_EXERCISE INSTRUCTIONS_: Nothing may be changed. Give the entries below again exactly.

_GIVEN RECORDS_:
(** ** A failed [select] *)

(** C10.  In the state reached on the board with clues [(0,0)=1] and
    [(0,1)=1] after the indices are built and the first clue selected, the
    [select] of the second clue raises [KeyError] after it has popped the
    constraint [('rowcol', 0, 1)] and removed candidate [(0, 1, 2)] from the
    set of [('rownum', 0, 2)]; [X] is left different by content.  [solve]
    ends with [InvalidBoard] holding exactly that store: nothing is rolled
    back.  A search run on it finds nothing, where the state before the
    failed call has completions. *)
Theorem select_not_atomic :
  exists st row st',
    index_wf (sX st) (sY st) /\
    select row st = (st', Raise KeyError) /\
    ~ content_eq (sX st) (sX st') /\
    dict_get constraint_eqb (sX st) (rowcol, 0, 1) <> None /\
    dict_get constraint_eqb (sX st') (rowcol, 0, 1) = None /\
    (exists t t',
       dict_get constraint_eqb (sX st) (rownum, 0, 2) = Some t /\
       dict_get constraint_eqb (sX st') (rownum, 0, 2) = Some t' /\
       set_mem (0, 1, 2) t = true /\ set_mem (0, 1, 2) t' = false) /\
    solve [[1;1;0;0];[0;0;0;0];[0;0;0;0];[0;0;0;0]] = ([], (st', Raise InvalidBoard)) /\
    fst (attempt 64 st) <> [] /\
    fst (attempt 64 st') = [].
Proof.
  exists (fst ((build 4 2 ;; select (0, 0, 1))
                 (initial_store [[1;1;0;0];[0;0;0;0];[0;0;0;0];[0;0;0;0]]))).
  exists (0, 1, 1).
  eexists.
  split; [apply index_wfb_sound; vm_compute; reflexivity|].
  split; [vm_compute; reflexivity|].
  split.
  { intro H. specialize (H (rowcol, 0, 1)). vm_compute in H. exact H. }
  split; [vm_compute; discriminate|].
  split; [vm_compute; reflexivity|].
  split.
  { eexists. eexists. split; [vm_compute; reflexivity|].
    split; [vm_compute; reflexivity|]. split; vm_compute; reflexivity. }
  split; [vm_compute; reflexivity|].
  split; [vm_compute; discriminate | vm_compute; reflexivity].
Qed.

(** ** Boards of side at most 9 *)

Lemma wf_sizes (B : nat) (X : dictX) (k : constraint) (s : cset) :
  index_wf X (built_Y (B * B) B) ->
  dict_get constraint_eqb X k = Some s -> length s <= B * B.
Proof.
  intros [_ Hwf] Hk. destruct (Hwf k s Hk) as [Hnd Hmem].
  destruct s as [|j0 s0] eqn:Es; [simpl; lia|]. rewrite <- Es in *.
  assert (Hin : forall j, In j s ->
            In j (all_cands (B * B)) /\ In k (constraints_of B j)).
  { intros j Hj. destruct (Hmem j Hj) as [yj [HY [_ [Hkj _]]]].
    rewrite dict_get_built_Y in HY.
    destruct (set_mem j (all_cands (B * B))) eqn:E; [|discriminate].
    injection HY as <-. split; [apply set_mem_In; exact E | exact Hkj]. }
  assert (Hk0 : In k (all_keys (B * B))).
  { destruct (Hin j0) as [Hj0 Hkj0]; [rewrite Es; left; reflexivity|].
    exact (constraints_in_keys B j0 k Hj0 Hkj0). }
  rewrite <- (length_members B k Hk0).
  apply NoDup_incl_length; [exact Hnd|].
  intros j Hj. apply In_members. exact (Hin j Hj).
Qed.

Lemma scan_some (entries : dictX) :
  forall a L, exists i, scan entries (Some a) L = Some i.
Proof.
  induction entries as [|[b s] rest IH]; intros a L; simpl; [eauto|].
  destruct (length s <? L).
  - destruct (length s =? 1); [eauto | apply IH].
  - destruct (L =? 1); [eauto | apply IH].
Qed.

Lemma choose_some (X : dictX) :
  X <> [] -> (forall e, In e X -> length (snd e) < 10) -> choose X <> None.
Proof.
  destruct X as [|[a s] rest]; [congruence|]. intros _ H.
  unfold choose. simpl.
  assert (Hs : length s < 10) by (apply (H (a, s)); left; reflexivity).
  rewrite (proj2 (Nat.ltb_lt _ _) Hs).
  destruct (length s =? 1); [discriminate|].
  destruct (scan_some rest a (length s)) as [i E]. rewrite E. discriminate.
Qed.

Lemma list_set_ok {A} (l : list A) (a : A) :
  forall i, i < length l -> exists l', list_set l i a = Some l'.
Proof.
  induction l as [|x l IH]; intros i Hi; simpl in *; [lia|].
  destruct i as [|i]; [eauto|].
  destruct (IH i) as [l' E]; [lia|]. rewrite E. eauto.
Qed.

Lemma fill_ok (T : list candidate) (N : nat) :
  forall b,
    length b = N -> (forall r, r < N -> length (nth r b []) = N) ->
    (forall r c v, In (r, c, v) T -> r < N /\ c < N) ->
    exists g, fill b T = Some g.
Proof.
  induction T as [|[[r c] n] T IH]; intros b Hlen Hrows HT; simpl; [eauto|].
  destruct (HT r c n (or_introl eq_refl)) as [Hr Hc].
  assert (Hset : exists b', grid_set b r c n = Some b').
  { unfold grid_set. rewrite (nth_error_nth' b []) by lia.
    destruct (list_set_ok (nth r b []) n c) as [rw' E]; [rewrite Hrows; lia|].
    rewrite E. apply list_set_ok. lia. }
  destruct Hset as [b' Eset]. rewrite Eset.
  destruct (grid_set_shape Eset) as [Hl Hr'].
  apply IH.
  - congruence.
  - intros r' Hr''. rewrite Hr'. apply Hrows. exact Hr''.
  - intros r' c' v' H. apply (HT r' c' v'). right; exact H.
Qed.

_RESPONSE TO THIS TASK_:
(** ** A failed [select] *)

(** C10.  In the state reached on the board with clues [(0,0)=1] and
    [(0,1)=1] after the indices are built and the first clue selected, the
    [select] of the second clue raises [KeyError] after it has popped the
    constraint [('rowcol', 0, 1)] and removed candidate [(0, 1, 2)] from the
    set of [('rownum', 0, 2)]; [X] is left different by content.  [solve]
    ends with [InvalidBoard] holding exactly that store: nothing is rolled
    back.  A search run on it finds nothing, where the state before the
    failed call has completions. *)
Theorem select_not_atomic :
  exists st row st',
    index_wf (sX st) (sY st) /\
    select row st = (st', Raise KeyError) /\
    ~ content_eq (sX st) (sX st') /\
    dict_get constraint_eqb (sX st) (rowcol, 0, 1) <> None /\
    dict_get constraint_eqb (sX st') (rowcol, 0, 1) = None /\
    (exists t t',
       dict_get constraint_eqb (sX st) (rownum, 0, 2) = Some t /\
       dict_get constraint_eqb (sX st') (rownum, 0, 2) = Some t' /\
       set_mem (0, 1, 2) t = true /\ set_mem (0, 1, 2) t' = false) /\
    solve [[1;1;0;0];[0;0;0;0];[0;0;0;0];[0;0;0;0]] = ([], (st', Raise InvalidBoard)) /\
    fst (attempt 64 st) <> [] /\
    fst (attempt 64 st') = [].
Proof.
  exists (fst ((build 4 2 ;; select (0, 0, 1))
                 (initial_store [[1;1;0;0];[0;0;0;0];[0;0;0;0];[0;0;0;0]]))).
  exists (0, 1, 1).
  eexists.
  split; [apply index_wfb_sound; vm_compute; reflexivity|].
  split; [vm_compute; reflexivity|].
  split.
  { intro H. specialize (H (rowcol, 0, 1)). vm_compute in H. exact H. }
  split; [vm_compute; discriminate|].
  split; [vm_compute; reflexivity|].
  split.
  { eexists. eexists. split; [vm_compute; reflexivity|].
    split; [vm_compute; reflexivity|]. split; vm_compute; reflexivity. }
  split; [vm_compute; reflexivity|].
  split; [vm_compute; discriminate | vm_compute; reflexivity].
Qed.

(** ** Boards of side at most 9 *)

Lemma wf_sizes (B : nat) (X : dictX) (k : constraint) (s : cset) :
  index_wf X (built_Y (B * B) B) ->
  dict_get constraint_eqb X k = Some s -> length s <= B * B.
Proof.
  intros [_ Hwf] Hk. destruct (Hwf k s Hk) as [Hnd Hmem].
  destruct s as [|j0 s0] eqn:Es; [simpl; lia|]. rewrite <- Es in *.
  assert (Hin : forall j, In j s ->
            In j (all_cands (B * B)) /\ In k (constraints_of B j)).
  { intros j Hj. destruct (Hmem j Hj) as [yj [HY [_ [Hkj _]]]].
    rewrite dict_get_built_Y in HY.
    destruct (set_mem j (all_cands (B * B))) eqn:E; [|discriminate].
    injection HY as <-. split; [apply set_mem_In; exact E | exact Hkj]. }
  assert (Hk0 : In k (all_keys (B * B))).
  { destruct (Hin j0) as [Hj0 Hkj0]; [rewrite Es; left; reflexivity|].
    exact (constraints_in_keys B j0 k Hj0 Hkj0). }
  rewrite <- (length_members B k Hk0).
  apply NoDup_incl_length; [exact Hnd|].
  intros j Hj. apply In_members. exact (Hin j Hj).
Qed.

Lemma scan_some (entries : dictX) :
  forall a L, exists i, scan entries (Some a) L = Some i.
Proof.
  induction entries as [|[b s] rest IH]; intros a L; simpl; [eauto|].
  destruct (length s <? L).
  - destruct (length s =? 1); [eauto | apply IH].
  - destruct (L =? 1); [eauto | apply IH].
Qed.

Lemma choose_some (X : dictX) :
  X <> [] -> (forall e, In e X -> length (snd e) < 10) -> choose X <> None.
Proof.
  destruct X as [|[a s] rest]; [congruence|]. intros _ H.
  unfold choose. simpl.
  assert (Hs : length s < 10) by (apply (H (a, s)); left; reflexivity).
  rewrite (proj2 (Nat.ltb_lt _ _) Hs).
  destruct (length s =? 1); [discriminate|].
  destruct (scan_some rest a (length s)) as [i E]. rewrite E. discriminate.
Qed.

Lemma list_set_ok {A} (l : list A) (a : A) :
  forall i, i < length l -> exists l', list_set l i a = Some l'.
Proof.
  induction l as [|x l IH]; intros i Hi; simpl in *; [lia|].
  destruct i as [|i]; [eauto|].
  destruct (IH i) as [l' E]; [lia|]. rewrite E. eauto.
Qed.

Lemma fill_ok (T : list candidate) (N : nat) :
  forall b,
    length b = N -> (forall r, r < N -> length (nth r b []) = N) ->
    (forall r c v, In (r, c, v) T -> r < N /\ c < N) ->
    exists g, fill b T = Some g.
Proof.
  induction T as [|[[r c] n] T IH]; intros b Hlen Hrows HT; simpl; [eauto|].
  destruct (HT r c n (or_introl eq_refl)) as [Hr Hc].
  assert (Hset : exists b', grid_set b r c n = Some b').
  { unfold grid_set. rewrite (nth_error_nth' b []) by lia.
    destruct (list_set_ok (nth r b []) n c) as [rw' E]; [rewrite Hrows; lia|].
    rewrite E. apply list_set_ok. lia. }
  destruct Hset as [b' Eset]. rewrite Eset.
  destruct (grid_set_shape Eset) as [Hl Hr'].
  apply IH.
  - congruence.
  - intros r' Hr''. rewrite Hr'. apply Hrows. exact Hr''.
  - intros r' c' v' H. apply (HT r' c' v'). right; exact H.
Qed.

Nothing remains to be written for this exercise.